JPMorgan’s assets — one common measure of bank size — have grown to $2.44 trillion from $1.78 trillion shortly before Lehman failed in 2008. Bank of America’s assets have ballooned to $2.13 trillion from $1.72 trillion, while Wells Fargo more than doubled to $1.44 trillion from $609 billion five years ago. Goldman Sachs, which wasn’t on the list of top 50 bank holding companies in 2008 because it was a pure investment bank at the time, is now the nation’s fifth largest with $939 billion in assets.
Citigroup, beset by financial problems, is the only one of the top five banks whose balance sheet has shrunk in those years.

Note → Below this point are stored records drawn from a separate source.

(** A month is the days from its first to the day before the next one, 28 at least. *)
Lemma in_month y m d : 1 ≤ m ≤ 12 → (date y m 1 ≤ d ∧ d < next_month y m ↔ year d = y ∧ month d = m).
Proof.
  intros Hm. rewrite next_month_eq, month_in_year by done. unfold date, days_before_month.
  fold (before_month (is_leap y) m). pose proof (month_sizes (is_leap y) m Hm) as (H1&H2&H3). split.
  - intros Hd. assert (year d = y) as Ey.
    { apply year_unique; [unfold before_month in *; lia|]. rewrite next_year. unfold year_length. unfold before_month in *; destruct (is_leap y); lia. }
    split; [done|]. rewrite Ey. apply months_spec; [unfold before_month in *; lia|done|unfold before_month in *; lia].
  - intros [<- Em]. destruct (year_spec d) as [Hlo Hhi]. rewrite next_year in Hhi. unfold year_length in Hhi.
    apply months_spec in Em; [unfold before_month in *; lia|destruct (is_leap (year d)); lia|done].
Qed.
Lemma month_length y m : 1 ≤ m ≤ 12 → date y m 1 + 28 ≤ next_month y m.
Proof.
  intros Hm. rewrite next_month_eq by done. unfold date, days_before_month.
  pose proof (month_sizes (is_leap y) m Hm) as (H1&H2&H3). unfold before_month in *. lia.
Qed.
Lemma month_bounds d : 1 ≤ month d ≤ 12.
Proof.
  rewrite month_in_year. destruct (year_spec d) as [Hlo Hhi]. rewrite next_year in Hhi. unfold year_length in Hhi.
  apply months_spec. destruct (is_leap (year d)); lia.
Qed.
Lemma days_of_month d : date (year d) (month d) 1 ≤ d ∧ d < next_month (year d) (month d).
Proof. by apply in_month; [apply month_bounds|]. Qed.
End Months.

Module ReportFacts.
Import MarketCalendar PeriodicReporter Months.

(** ** When reports are made *)

Lemma other_month d n : d < next_month (year d) (month d) → next_month (year d) (month d) ≤ n → n < d + 28 → month n ≠ month d.
Proof.
  intros Hd Hn Hlt. pose proof (month_bounds d) as Hm. unfold next_month in *. destruct (Z.eqb_spec (month d) 12) as [E|E].
  - pose proof (month_length (year d + 1) 1 ltac:(lia)). assert (year n = year d + 1 ∧ month n = 1) as [_ ->] by (apply in_month; lia). lia.
  - pose proof (month_length (year d) (month d + 1) ltac:(lia)).
    assert (year n = year d ∧ month n = month d + 1) as [_ ->] by (apply in_month; lia). lia.
Qed.

(** The last trading day of its month *)
Definition closes_month (d : Z) : Prop :=
  is_trading_day d CAL_KRX = true ∧ ∀ x, d < x → year x = year d → month x = month d → is_trading_day x CAL_KRX = false.

Lemma monthly_decides fuel d : (10 ≤ fuel)%nat →
  ∃ b, should_generate_monthly fuel d = Some b ∧ (b = true ↔ closes_month d).
Proof.
  intros Hf. unfold should_generate_monthly, closes_month. destruct (is_trading_day d CAL_KRX) eqn:Hd; cbn [negb]; [|by exists false; naive_solver].
  pose proof (CalendarFacts.krx_soon 1 d ltac:(by left)) as Hs. unfold CalendarFacts.soon in Hs.
  destruct (search 10 _ 1 (d + 1)) as [n|] eqn:En; [|done].
  pose proof (CalendarFacts.search_spec (λ c, is_trading_day c CAL_KRX) 1 10 (d + 1)) as Hn. rewrite En in Hn.
  destruct Hn as (k&Hk&->&Hp&Hfirst). unfold next_trading_day. rewrite (CalendarFacts.search_fuel _ _ _ _ _ _ En Hf). cbn [fmap option_fmap option_map].
  eexists. split; [done|]. set (n := d + 1 + 1 * Z.of_nat k) in *. destruct (days_of_month d) as [Hlo Hhi]. pose proof (month_bounds d) as Hm.
  rewrite negb_true_iff, Z.eqb_neq. split.
  - intros E. split; [done|]. intros x Hdx Hy Ex. destruct (Z.lt_ge_cases x n) as [Hlt|Hge].
    + specialize (Hfirst (Z.to_nat (x - d - 1)) ltac:(lia)). cbn beta in Hfirst.
      by replace (d + 1 + 1 * Z.of_nat (Z.to_nat (x - d - 1))) with x in Hfirst by lia.
    + exfalso. apply E. destruct (proj2 (in_month (year d) (month d) x Hm) (conj Hy Ex)).
      apply (in_month (year d) (month d)); [done|lia].
  - intros [_ Hnone] E. destruct (Z.lt_ge_cases n (next_month (year d) (month d))) as [Hlt|Hge].
    + destruct (proj1 (in_month (year d) (month d) n Hm) ltac:(lia)) as [Ey _]. rewrite (Hnone n) in Hp; [done|lia|done|done].
    + by apply (other_month d n); [..|lia|].
Qed.

Lemma a_month_closes y m : 1 ≤ m ≤ 12 → ∃ d, year d = y ∧ month d = m ∧ closes_month d.
Proof.
  intros Hm. pose proof (month_length y m Hm) as Hlen. set (l := next_month y m - 1).
  assert (∃ d, l - 11 ≤ d ∧ d ≤ l ∧ is_trading_day d CAL_KRX = true ∧ ∀ x, d < x → x ≤ l → is_trading_day x CAL_KRX = false) as (d&Hlo&Hhi&Ht&Hlast).
  { pose proof (CalendarFacts.krx_soon (-1) (l + 1) ltac:(by right)) as Hs. unfold CalendarFacts.soon in Hs.
    pose proof (CalendarFacts.search_spec (λ c, is_trading_day c CAL_KRX) (-1) 10 (l + 1 + -1)) as Hn.
    destruct (search 10 _ (-1) _) as [n|]; [|done]. destruct Hn as (k&Hk&->&Hp&Hfirst).
    eexists. split_and!; [..|exact Hp|]; [lia|lia|]. intros x Hx Hl. specialize (Hfirst (Z.to_nat (l - x)) ltac:(lia)). cbn beta in Hfirst.
    by replace (l + 1 + -1 + -1 * Z.of_nat (Z.to_nat (l - x))) with x in Hfirst by lia. }
  destruct (proj1 (in_month y m d Hm) ltac:(lia)) as [Hy Em]. exists d. split_and!; [done..|]. split; [done|].
  intros x Hx Ey Ex. apply Hlast; [done|]. rewrite Hy in Ey. rewrite Em in Ex. pose proof (proj2 (in_month y m x Hm) (conj Ey Ex)). lia.
Qed.

(** Every month has its report, once: on its last trading day, which the search for the
    next trading day finds with fuel for ten days, and on no other day; the report then
    covers exactly the days of the month. *)
Theorem every_month_is_reported_once fuel y m (Hf : (10 ≤ fuel)%nat) (Hy : 1 ≤ y < 9999) (Hm : 1 ≤ m ≤ 12) :
  (∃ d, year d = y ∧ month d = m ∧ should_generate_monthly fuel d = Some true ∧
     ∀ x, year x = y → month x = m → x ≠ d → should_generate_monthly fuel x = Some false) ∧
  ∃ start end_, month_range y m = Ok (start, end_) ∧ ∀ l s, s ∈ within start end_ l ↔ s ∈ l ∧ year s.(s_date) = y ∧ month s.(s_date) = m.
Proof.
  split.
  - destruct (a_month_closes y m Hm) as (d&Ey&Em&Hc). exists d. split_and!; [done..| |].
    + destruct (monthly_decides fuel d Hf) as (b&->&Hb). by rewrite (proj2 Hb Hc).
    + intros x Eyx Emx Hne. destruct (monthly_decides fuel x Hf) as ([]&->&Hb); [|done]. exfalso.
      destruct (proj1 Hb eq_refl) as [Hx Hxl], Hc as [Hd Hdl]. destruct (Z.lt_trichotomy x d) as [?|[?|?]]; [|done|].
      * rewrite (Hxl d) in Hd; congruence.
      * rewrite (Hdl x) in Hx; congruence.
  - assert (∀ y m, 1 ≤ y ≤ 9999 → 1 ≤ m ≤ 12 → first_of y m = Ok (date y m 1)) as Hfirst.
    { intros y' m' ? ?. unfold first_of. by rewrite !(proj2 (Z.leb_le _ _)) by lia. }
    exists (date y m 1), (next_month y m - 1). split.
    + unfold month_range, next_month. rewrite Hfirst by lia. cbn [rbind]. destruct (Z.eqb_spec m 12); by rewrite Hfirst by lia.
    + intros l s. unfold within. rewrite list_elem_of_filter. pose proof (in_month y m s.(s_date) Hm).
      assert (date y m 1 ≤ s_date s ∧ s_date s ≤ next_month y m - 1 ↔ date y m 1 ≤ s_date s ∧ s_date s < next_month y m) by lia. naive_solver.
Qed.

Lemma every_month_is_reported_once_witness :
  (∃ d, year d = 2026 ∧ month d = 2 ∧ should_generate_monthly 10 d = Some true ∧
     ∀ x, year x = 2026 → month x = 2 → x ≠ d → should_generate_monthly 10 x = Some false) ∧
  ∃ start end_, month_range 2026 2 = Ok (start, end_) ∧ ∀ l s, s ∈ within start end_ l ↔ s ∈ l ∧ year s.(s_date) = 2026 ∧ month s.(s_date) = 2.
Proof. apply (every_month_is_reported_once 10 2026 2); lia. Defined.

(** A weekly report is made on a Friday that is a trading day and on no other day: the
    second branch asks whether tomorrow is Saturday, which is the same question. *)
Theorem weekly_only_on_fridays d :
  should_generate_weekly d = (weekday d =? 4) && is_trading_day d CAL_KRX.
Proof.
  unfold should_generate_weekly. replace (weekday (d + 1) =? 5) with (weekday d =? 4).
  - by destruct (_ && _).
  - apply eq_bool_prop_intro. rewrite !Is_true_true, !Z.eqb_eq. unfold weekday. Z.to_euclidean_division_equations. lia.
Qed.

Total assets don’t even adequately measure the full size of these institutions because the measure does not take into account derivatives contracts or off-balance-sheet items that could still put the banks at risk. If those assets were counted, JPMorgan’s size would rise to $3.95 trillion, according to a worksheet prepared by FDIC Vice Chairman Thomas Hoenig.
‘Bad guys everywhere’
Since that epic month in 2008 that began with the bankruptcy of Lehman early Monday, Sept. 15, and ended with the $80 billion bailout of insurance giant American International Group and the sales of Merrill Lynch to Bank of America, Wachovia to Wells Fargo and Washington Mutual to JPMorgan, thousands of hours and millions of pages have been filled trying to determine what happened.
The most comprehensive, the Financial Crisis Inquiry Report, said the financial collapse was avoidable.
“The captains of finance and the public stewards of our financial system ignored warnings and failed to question, understand, and manage evolving risks within a system essential to the well-being of the American public. Theirs was a big miss, not a stumble,” the report said.
That those “captains of finance” have suffered few consequences of that “big miss” is now part of the legacy of the crisis, and has cast a shadow over the U.S. justice system, which prosecutes small-time offenders but appears to turn away from what many see as crimes of the wealthy.
“This is the greatest white-collar fraud and most destructive white-collar fraud in history and we have found ourselves unable to prosecute any elite bankers,” said Bill Black, an economics and law professor at the University of Missouri and author of The Best Way to Rob a Bank is to Own One. “That’s outrageous.”
U.S. Attorney General Eric Holder appeared to confirm that view earlier this year when he said he’s hesitant to criminally prosecute big banks because he’s afraid of the damage such a move could do to the economy.
“When we are hit with indications that if you do prosecute, if you do bring a criminal charge, it will have a negative impact on the national economy, perhaps even the world economy … that is a function of the fact that some of these institutions have become too large,” he said during a Senate Judiciary Committee hearing in March.
Since that time, the Justice Department has walked back those statements and assured lawmakers and the public that they have aggressively investigated and pursued any criminal acts related to the financial crisis.
The hurdle, officials say, is that to prove a crime, they must prove intent. That means if the government wanted to bring charges against any of the CEOs of the companies that led the nation to financial disaster, prosecutors would have to prove to a jury beyond a reasonable doubt that these individuals intended to commit fraud.
“They tend to have to work in a much more black and white misconduct universe,” said Jordan Thomas, a former lawyer for the SEC who worked with Justice on many financial fraud cases. Proving criminal misconduct is such a high hurdle that the government has resorted mostly to civil charges, where the burden of proof is lower. That doesn’t mean, Thomas says, that nobody did anything wrong.
“The financial crisis had bad guys everywhere,” he said.
Ben Wieder contributed to this report.